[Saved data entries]
>>>>>

(** The loop over the entries: count of newly flagged syscalls, and the map. *)
Fixpoint install_loop (toks : list (list byte)) (count : Z) (filter : list Z) : Z * list Z :=
  match toks with
  | [] => (count, filter)
  | t :: toks =>
      if bool_decide (t = []) then install_loop toks count filter else
      let nr := sysnr table t in
      if (nr <? 0) || (512 <=? nr) then install_loop toks count filter else
      let already_set := negb (nth (Z.to_nat nr) filter 0 =? 0) in
      install_loop toks (if already_set then count else count + 1) (<[Z.to_nat nr := 1]> filter)
  end.

Definition install_syscall_filter (l : list byte) (filter : list Z) : Z * list Z := install_loop (list_tokens l) 0 filter.
End Filter.

Definition sysc_list_contains (l : list byte) (name : list byte) : bool :=
  existsb (fun t => bool_decide (t = name)) (list_tokens l).

Definition syscall_wanted (mode : Z) (filter : list Z) (nr : Z) : bool :=
  if mode =? 0 then true else
  let k := u32 nr in
  if k >=? ARG_TYPES_MAX then mode =? 2 else
  let flagged := negb (nth (Z.to_nat k) filter 0 =? 0) in
  if mode =? 1 then flagged else negb flagged.

(** Text before the first '!', and what follows it. *)
Fixpoint cut_bang (s : list byte) : option (list byte * list byte) :=
  match s with
  | [] => None
  | c :: s => if bool_decide (c = x21) then Some ([], s) else (fun p => (c :: fst p, snd p)) <$> cut_bang s
  end.

Inductive split_result := Unscoped | Malformed | Scoped (libpat name : list byte).

Definition sysc_scope_split (mod_ : list byte) (libpat_sz name_sz : Z) : split_result :=
  match cut_bang mod_ with
  | None => Unscoped
  | Some (lp, nm) =>
      if (zlen lp =? 0) || (libpat_sz <=? zlen lp) || (zlen nm =? 0) || (name_sz <=? zlen nm) then Malformed
      else Scoped lp nm
  end.

(** ** Dense and sparse tables agree *)

(** Rows of distinct syscall numbers. *)
Definition rows_ok {V} (rows : list (Z * V)) : Prop := NoDup (map fst rows) /\ Forall (fun r => 0 <= fst r < 2 ^ 31) rows.

Lemma find_none_fst {V} (rows : list (Z * V)) n : n ∉ map fst rows -> find (fun r => fst r =? n) rows = None.
Proof.
  induction rows as [|r rows IH]; intros Hn; [reflexivity|]. cbn in *. apply not_elem_of_cons in Hn as [H1 H2].
  rewrite (proj2 (Z.eqb_neq _ _)) by auto. auto.
Qed.

(** One pass of updates, whatever the guard on the index. *)
Lemma updates_row {V W} (g : W -> V) (ok : Z -> bool) (rows : list (Z * W)) n x (t : list V) :
  NoDup (map fst rows) -> Forall (fun r => 0 <= fst r) rows -> 0 <= n < zlen t -> ok n = true ->
  nth (Z.to_nat n) (fold_left (fun t r => if ok (fst r) then <[Z.to_nat (fst r) := g (snd r)]> t else t) rows t) x =
  default (nth (Z.to_nat n) t x) (g ∘ snd <$> find (fun r => fst r =? n) rows).
Proof.
  revert t. induction rows as [|[m v] rows IH]; intros t Hd Hp Hn Hok; [reflexivity|]. cbn [fold_left fst snd].
  cbn in Hd. apply list.NoDup_cons in Hd as [Hm Hd]. apply list.Forall_cons in Hp as [Hm0 Hp]. cbn in Hm0.
  assert (Hl : zlen (if ok m then <[Z.to_nat m := g v]> t else t) = zlen t) by (destruct (ok m); unfold zlen; now rewrite ?length_insert).
  rewrite IH by (rewrite ?Hl; auto). cbn [find fst]. destruct (Z.eqb_spec m n) as [->|Hne].
  - rewrite find_none_fst by exact Hm. rewrite Hok. cbn. rewrite nth_lookup, list_lookup_insert_eq by (unfold zlen in Hn; lia). reflexivity.
  - f_equal. destruct (ok m); [|reflexivity]. rewrite !nth_lookup, list_lookup_insert_ne by lia. reflexivity.
Qed.

Lemma find_map_fst {V W} (g : V -> W) (rows : list (Z * V)) n :
  find (fun r => fst r =? n) (map (fun r => (fst r, g (snd r))) rows) = (fun r => (fst r, g (snd r))) <$> find (fun r => fst r =? n) rows.
Proof. induction rows as [|r rows IH]; [reflexivity|]. cbn. destruct (fst r =? n); [reflexivity|exact IH]. Qed.

Lemma row_of_fst {V} (rows : list (Z * V)) n :
  Forall (fun r => 0 <= fst r < 2 ^ 31) rows -> row_of rows n = snd <$> find (fun r => fst r =? n) rows.
Proof.
  unfold row_of. induction 1 as [|r rows Hr _ IH]; [reflexivity|]. cbn [find]. rewrite u64_small by lia.
  destruct (fst r =? n); [reflexivity|exact IH].
Qed.

Lemma nonneg_rows {V} (rows : list (Z * V)) : Forall (fun r => 0 <= fst r < 2 ^ 31) rows -> Forall (fun r => 0 <= fst r) rows.
Proof. apply List.Forall_impl. intros. lia. Qed.

Lemma scatter_row {V} cap (d : V) rows n x :
  rows_ok rows -> 0 <= n < Z.of_nat cap -> nth (Z.to_nat n) (scatter cap d rows) x = default d (row_of rows n).
Proof.
  intros [Hd Hb] Hn. unfold scatter. rewrite (updates_row (fun v => v) (fun m => (0 <=? m) && (m <? Z.of_nat cap))).
  - rewrite row_of_fst by exact Hb. rewrite nth_lookup, lookup_replicate_2 by lia. now destruct (find _ rows).
  - exact Hd.
  - now apply nonneg_rows.
  - unfold zlen. rewrite length_replicate. exact Hn.
  - apply andb_true_iff. split; [apply Z.leb_le|apply Z.ltb_lt]; lia.
Qed.

Lemma rows_ok_map {V W} (g : V -> W) rows : rows_ok rows -> rows_ok (map (fun r => (fst r, g (snd r))) rows).
Proof.
  intros [Hd Hb]. split; [rewrite map_map; exact Hd|]. apply List.Forall_map. exact Hb.
Qed.

Lemma install_row (g : Z -> Z) rows n :
  rows_ok rows -> 0 <= n < 512 ->
  nth (Z.to_nat n) (fold_left (fun a r => array_set a (u32 (fst r)) (g (snd r))) rows (replicate 512 0)) 0 =
  default 0 (g <$> row_of rows n).
Proof.
  intros [Hd Hb] Hn.
  assert (E : forall a, fold_left (fun a r => array_set a (u32 (fst r)) (g (snd r))) rows a =
                        fold_left (fun a r => if fst r <? 512 then <[Z.to_nat (fst r) := g (snd r)]> a else a) rows a).
  { clear Hd. induction Hb as [|r rows Hr Hb IH]; intros a; [reflexivity|]. cbn [fold_left]. rewrite IH. unfold array_set.
    now rewrite u32_small by lia. }
  rewrite E, (updates_row g (fun m => m <? 512)); [|exact Hd|now apply nonneg_rows|unfold zlen; rewrite length_replicate; lia|apply Z.ltb_lt; lia].
  rewrite row_of_fst by exact Hb. rewrite nth_lookup, lookup_replicate_2 by lia. now destruct (find _ rows).
Qed.

Lemma s8_small z : - 2 ^ 7 <= z < 2 ^ 7 -> s8 z = z.
Proof. intros. unfold s8. rewrite Z.mod_small; lia. Qed.

Lemma row_of_map {V W} (g : V -> W) rows n : row_of (map (fun r => (fst r, g (snd r))) rows) n = g <$> row_of rows n.
Proof. unfold row_of. induction rows as [|r rows IH]; [reflexivity|]. cbn. destruct (_ =? n); [reflexivity|exact IH]. Qed.

Lemma row_of_in {V} (rows : list (Z * V)) n v : row_of rows n = Some v -> exists r, r ∈ rows /\ snd r = v.
Proof.
  unfold row_of. intros H. destruct (find _ rows) as [r|] eqn:E; [|discriminate]. injection H as <-. apply find_some in E as [E _].
  exists r. now rewrite list_elem_of_In.
Qed.

(** The name index answers as a search of the name table does. *)
Lemma sysindex_search table nr :
  rows_ok table -> 0 <= nr < 2 ^ 64 -> anubee_sysindex_name (anubee_sysindex_build table) (s64 nr) = row_of table nr.
Proof.
  intros Ht Hn. unfold anubee_sysindex_name, anubee_sysindex_build. cbn [by_nr ix_table].
  destruct (Z_lt_le_dec nr (2 ^ 63)) as [Hs|Hs].
  - rewrite s64_small by lia. rewrite <- row_of_fst by apply Ht. change (Z.of_nat ANUBEE_SYS_NR_CAP) with 512.
    destruct (0 <=? nr) eqn:E0, (nr <? 512) eqn:E1; b2p; try reflexivity; cbn [andb].
    rewrite (scatter_row ANUBEE_SYS_NR_CAP None _ nr None); [|now apply rows_ok_map|change (Z.of_nat ANUBEE_SYS_NR_CAP) with 512; lia].
    rewrite row_of_map. now destruct (row_of table nr).
  - assert (Hneg : s64 nr < 0).
    { unfold s64. rewrite (Z.mod_eq (nr + 2 ^ 63)) by lia. assert ((nr + 2 ^ 63) / 2 ^ 64 = 1) by (symmetry; apply (Z.div_unique _ _ _ (nr - 2 ^ 63)); lia). lia. }
    rewrite (proj2 (Z.leb_gt 0 _)) by exact Hneg. cbn [andb]. rewrite <- row_of_fst by apply Ht.
    rewrite !row_of_fst by apply Ht. rewrite !find_none_fst; [reflexivity| |].
    + intros Hi. apply list_elem_of_fmap in Hi as (r & -> & Hr). destruct Ht as [_ Hb]. rewrite list.Forall_forall in Hb. apply Hb in Hr. lia.
    + intros Hi. apply list_elem_of_fmap in Hi as (r & E & Hr). destruct Ht as [_ Hb]. rewrite list.Forall_forall in Hb. apply Hb in Hr. lia.
Qed.

(** The dense tables are faithful.  For tables with one row per syscall number,
    the cached argument count, descriptor mask and address index of every 64-bit
    number, and the name index, are what a search of the table gives; and the arrays
    of the BPF program hold the string mask and, shifted by one, the address index of
    the same tables. *)
Theorem dense_tables_agree counts strs fds socks table nr :
  rows_ok counts -> rows_ok strs -> rows_ok fds -> rows_ok socks -> rows_ok table ->
  Forall (fun r => 0 <= snd r < 6) socks -> 0 <= nr < 2 ^ 64 ->
  let t := build_arg_tables counts fds socks in
  arg_count_cached t counts nr = arg_count counts nr /\
  arg_fd_mask_cached t fds nr = arg_fd_mask fds nr /\
  arg_sock_index_cached t socks nr = arg_sock_index socks nr /\
  anubee_sysindex_name (anubee_sysindex_build table) (s64 nr) = row_of table nr /\
  table_at (install_arg_types strs (replicate 512 0)) nr = (if nr <? 512 then default 0 (row_of strs nr) else 0) /\
  table_at (install_sock_args socks (replicate 512 0)) nr = (if nr <? 512 then arg_sock_index socks nr + 1 else 0).
Proof.
  intros Hc Hs Hf Hk Ht Ha Hn. cbv zeta. unfold arg_count_cached, arg_fd_mask_cached, arg_sock_index_cached.
  change (Z.of_nat ARG_TBL_CAP) with 512. cbn [g_argc_by_nr g_fdmask_by_nr g_sockidx_by_nr build_arg_tables].
  assert (Hsock : forall a, row_of socks nr = Some a -> 0 <= a < 6).
  { intros a E. apply row_of_in in E as (r & Hr & <-). rewrite list.Forall_forall in Ha. now apply Ha. }
  split_and!.
  - destruct (nr <? 512) eqn:E; b2p; [|reflexivity]. now rewrite (scatter_row ARG_TBL_CAP) by (auto; change (Z.of_nat ARG_TBL_CAP) with 512; lia).
  - destruct (nr <? 512) eqn:E; b2p; [|reflexivity]. now rewrite (scatter_row ARG_TBL_CAP) by (auto; change (Z.of_nat ARG_TBL_CAP) with 512; lia).
  - destruct (nr <? 512) eqn:E; b2p; [|reflexivity].
    rewrite (scatter_row ARG_TBL_CAP) by (try apply rows_ok_map; auto; change (Z.of_nat ARG_TBL_CAP) with 512; lia).
    rewrite row_of_map. unfold arg_sock_index. destruct (row_of socks nr) as [a|]; [|reflexivity]. specialize (Hsock a eq_refl).
    cbn. apply s8_small. lia.
  - now apply sysindex_search.
  - unfold table_at, install_arg_types. change ARG_TYPES_MAX with 512. destruct (nr <? 512) eqn:E; b2p; [|reflexivity].
    rewrite (install_row (fun v => v)) by (auto; lia). now destruct (row_of strs nr).
  - unfold table_at, install_sock_args. change ARG_TYPES_MAX with 512. destruct (nr <? 512) eqn:E; b2p; [|reflexivity].
    rewrite (install_row (fun v => u8 (v + 1))) by (auto; lia). unfold arg_sock_index.
    destruct (row_of socks nr) as [a|]; [|reflexivity]. specialize (Hsock a eq_refl). cbn. unfold u8. rewrite Z.mod_small; lia.
Qed.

<<<<<

WORK ITEM:
Each line above that has the word "Lemma" must be copied.

SOLUTION TO THE PROBLEM:
Lemma find_none_fst {V} (rows : list (Z * V)) n : n ∉ map fst rows -> find (fun r => fst r =? n) rows = None.
Lemma updates_row {V W} (g : W -> V) (ok : Z -> bool) (rows : list (Z * W)) n x (t : list V) :
Lemma find_map_fst {V W} (g : V -> W) (rows : list (Z * V)) n :
Lemma row_of_fst {V} (rows : list (Z * V)) n :
Lemma nonneg_rows {V} (rows : list (Z * V)) : Forall (fun r => 0 <= fst r < 2 ^ 31) rows -> Forall (fun r => 0 <= fst r) rows.
Lemma scatter_row {V} cap (d : V) rows n x :
Lemma rows_ok_map {V W} (g : V -> W) rows : rows_ok rows -> rows_ok (map (fun r => (fst r, g (snd r))) rows).
Lemma install_row (g : Z -> Z) rows n :
Lemma s8_small z : - 2 ^ 7 <= z < 2 ^ 7 -> s8 z = z.
Lemma row_of_map {V W} (g : V -> W) rows n : row_of (map (fun r => (fst r, g (snd r))) rows) n = g <$> row_of rows n.
Lemma row_of_in {V} (rows : list (Z * V)) n v : row_of rows n = Some v -> exists r, r ∈ rows /\ snd r = v.
Lemma sysindex_search table nr :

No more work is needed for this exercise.